YOUR GOAL. Take every line from the data that has the word "defaultdict" in it.

Dataset entries.
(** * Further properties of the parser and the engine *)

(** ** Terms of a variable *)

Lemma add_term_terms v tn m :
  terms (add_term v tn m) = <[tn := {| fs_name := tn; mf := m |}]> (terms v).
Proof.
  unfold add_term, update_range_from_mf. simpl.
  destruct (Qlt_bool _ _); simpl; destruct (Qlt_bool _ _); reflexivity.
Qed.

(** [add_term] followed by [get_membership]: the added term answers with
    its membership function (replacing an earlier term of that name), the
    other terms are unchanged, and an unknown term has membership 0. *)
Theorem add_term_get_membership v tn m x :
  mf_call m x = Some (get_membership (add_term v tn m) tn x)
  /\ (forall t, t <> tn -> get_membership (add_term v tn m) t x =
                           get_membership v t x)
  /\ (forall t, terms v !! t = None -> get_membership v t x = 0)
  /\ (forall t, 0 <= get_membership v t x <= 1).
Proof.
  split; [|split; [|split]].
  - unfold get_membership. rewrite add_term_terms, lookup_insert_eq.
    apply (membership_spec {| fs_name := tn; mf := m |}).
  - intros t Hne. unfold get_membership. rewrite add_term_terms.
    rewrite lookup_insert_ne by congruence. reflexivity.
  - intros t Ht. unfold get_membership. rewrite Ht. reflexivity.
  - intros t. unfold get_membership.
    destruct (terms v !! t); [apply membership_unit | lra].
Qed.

* * *

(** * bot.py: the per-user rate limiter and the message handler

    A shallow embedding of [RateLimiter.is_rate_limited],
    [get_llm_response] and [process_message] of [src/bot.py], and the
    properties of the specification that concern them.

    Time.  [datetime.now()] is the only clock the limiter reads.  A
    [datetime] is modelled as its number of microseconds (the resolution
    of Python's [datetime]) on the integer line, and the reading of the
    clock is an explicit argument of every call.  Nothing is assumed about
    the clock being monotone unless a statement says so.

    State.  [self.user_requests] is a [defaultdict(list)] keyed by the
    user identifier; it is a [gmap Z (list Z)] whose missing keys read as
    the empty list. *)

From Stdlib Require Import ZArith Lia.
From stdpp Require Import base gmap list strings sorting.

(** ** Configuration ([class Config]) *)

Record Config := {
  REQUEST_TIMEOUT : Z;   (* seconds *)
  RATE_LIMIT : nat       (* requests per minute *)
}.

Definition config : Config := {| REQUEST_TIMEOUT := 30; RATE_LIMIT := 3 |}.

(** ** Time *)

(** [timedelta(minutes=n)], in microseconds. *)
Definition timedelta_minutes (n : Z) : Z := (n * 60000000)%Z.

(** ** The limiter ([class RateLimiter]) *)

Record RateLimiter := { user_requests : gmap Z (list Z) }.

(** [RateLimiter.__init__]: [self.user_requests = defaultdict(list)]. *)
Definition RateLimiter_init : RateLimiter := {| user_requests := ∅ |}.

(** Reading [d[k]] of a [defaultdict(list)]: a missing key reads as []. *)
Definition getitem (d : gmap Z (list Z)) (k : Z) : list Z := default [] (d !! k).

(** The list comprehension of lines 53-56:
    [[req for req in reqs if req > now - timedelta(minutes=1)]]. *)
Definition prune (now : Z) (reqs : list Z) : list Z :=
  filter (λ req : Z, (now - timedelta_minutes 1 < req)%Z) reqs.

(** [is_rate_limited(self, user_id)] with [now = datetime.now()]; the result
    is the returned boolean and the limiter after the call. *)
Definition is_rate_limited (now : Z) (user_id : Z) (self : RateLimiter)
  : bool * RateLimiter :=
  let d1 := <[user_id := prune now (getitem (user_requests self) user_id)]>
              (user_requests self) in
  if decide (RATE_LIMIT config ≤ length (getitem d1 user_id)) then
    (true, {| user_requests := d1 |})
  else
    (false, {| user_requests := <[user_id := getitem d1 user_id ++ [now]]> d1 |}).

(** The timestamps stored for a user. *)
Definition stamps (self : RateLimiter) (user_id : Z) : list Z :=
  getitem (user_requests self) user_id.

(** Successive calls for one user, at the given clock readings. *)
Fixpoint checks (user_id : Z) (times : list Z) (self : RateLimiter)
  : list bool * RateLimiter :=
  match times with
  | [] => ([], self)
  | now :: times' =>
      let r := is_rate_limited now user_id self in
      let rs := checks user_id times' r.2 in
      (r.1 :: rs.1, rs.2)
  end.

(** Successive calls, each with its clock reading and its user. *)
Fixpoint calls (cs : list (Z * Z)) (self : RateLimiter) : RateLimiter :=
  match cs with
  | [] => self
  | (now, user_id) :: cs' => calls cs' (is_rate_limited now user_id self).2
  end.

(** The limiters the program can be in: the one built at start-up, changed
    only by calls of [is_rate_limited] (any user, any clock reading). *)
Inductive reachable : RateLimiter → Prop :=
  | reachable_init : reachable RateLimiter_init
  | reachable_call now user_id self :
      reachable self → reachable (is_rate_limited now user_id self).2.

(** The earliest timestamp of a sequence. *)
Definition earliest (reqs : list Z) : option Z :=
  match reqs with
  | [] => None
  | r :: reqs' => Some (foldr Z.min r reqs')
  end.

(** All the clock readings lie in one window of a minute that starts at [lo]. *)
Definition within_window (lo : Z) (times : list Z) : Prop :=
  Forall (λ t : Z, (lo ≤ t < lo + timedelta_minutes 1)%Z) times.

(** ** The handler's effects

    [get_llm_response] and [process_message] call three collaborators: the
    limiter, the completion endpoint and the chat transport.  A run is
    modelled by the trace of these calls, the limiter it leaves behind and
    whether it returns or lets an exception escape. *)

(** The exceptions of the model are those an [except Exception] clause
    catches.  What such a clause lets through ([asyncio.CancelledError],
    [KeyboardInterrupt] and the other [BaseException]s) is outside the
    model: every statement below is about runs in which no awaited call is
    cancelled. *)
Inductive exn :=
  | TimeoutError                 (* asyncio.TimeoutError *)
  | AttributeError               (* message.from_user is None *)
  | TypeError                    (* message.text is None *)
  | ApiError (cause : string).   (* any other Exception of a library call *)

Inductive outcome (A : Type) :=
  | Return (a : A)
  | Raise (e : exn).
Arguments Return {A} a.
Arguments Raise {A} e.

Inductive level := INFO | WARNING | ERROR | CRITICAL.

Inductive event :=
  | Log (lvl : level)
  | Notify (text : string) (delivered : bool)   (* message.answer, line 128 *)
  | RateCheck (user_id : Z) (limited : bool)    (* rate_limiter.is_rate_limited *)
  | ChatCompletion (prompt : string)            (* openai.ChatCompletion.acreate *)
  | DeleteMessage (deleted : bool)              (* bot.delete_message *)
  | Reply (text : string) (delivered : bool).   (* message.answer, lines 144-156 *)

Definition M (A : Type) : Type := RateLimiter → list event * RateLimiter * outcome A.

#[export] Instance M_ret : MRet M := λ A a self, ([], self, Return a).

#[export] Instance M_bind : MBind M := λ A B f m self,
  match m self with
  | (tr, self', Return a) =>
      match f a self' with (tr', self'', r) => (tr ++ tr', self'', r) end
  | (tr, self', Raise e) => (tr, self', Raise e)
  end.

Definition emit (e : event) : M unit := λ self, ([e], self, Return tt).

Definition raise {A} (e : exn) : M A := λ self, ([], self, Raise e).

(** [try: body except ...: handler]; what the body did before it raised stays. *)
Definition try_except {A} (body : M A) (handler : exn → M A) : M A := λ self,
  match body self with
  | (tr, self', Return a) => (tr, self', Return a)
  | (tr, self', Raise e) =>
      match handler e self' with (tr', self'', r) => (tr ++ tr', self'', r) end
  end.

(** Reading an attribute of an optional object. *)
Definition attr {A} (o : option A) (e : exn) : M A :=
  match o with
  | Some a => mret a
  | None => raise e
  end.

==

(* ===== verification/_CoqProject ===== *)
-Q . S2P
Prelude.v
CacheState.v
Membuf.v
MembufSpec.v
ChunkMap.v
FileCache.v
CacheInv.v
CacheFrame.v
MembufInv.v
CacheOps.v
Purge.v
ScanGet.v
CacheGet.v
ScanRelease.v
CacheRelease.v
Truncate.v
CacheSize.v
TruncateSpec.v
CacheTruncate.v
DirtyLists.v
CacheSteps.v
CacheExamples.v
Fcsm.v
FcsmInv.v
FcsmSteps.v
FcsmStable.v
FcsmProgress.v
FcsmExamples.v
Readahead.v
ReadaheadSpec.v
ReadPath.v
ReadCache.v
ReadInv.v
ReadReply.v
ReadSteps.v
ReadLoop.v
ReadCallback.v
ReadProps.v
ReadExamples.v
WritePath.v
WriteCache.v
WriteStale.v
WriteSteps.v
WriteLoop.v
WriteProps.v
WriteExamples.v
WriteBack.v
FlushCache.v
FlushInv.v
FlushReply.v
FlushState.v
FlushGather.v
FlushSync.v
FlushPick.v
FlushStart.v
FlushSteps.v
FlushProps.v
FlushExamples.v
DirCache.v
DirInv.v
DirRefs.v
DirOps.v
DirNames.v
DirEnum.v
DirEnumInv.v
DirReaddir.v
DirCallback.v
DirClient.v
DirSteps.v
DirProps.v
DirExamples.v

RESULT FOR THIS EXERCISE.
    State.  [self.user_requests] is a [defaultdict(list)] keyed by the
(** [RateLimiter.__init__]: [self.user_requests = defaultdict(list)]. *)
(** Reading [d[k]] of a [defaultdict(list)]: a missing key reads as []. *)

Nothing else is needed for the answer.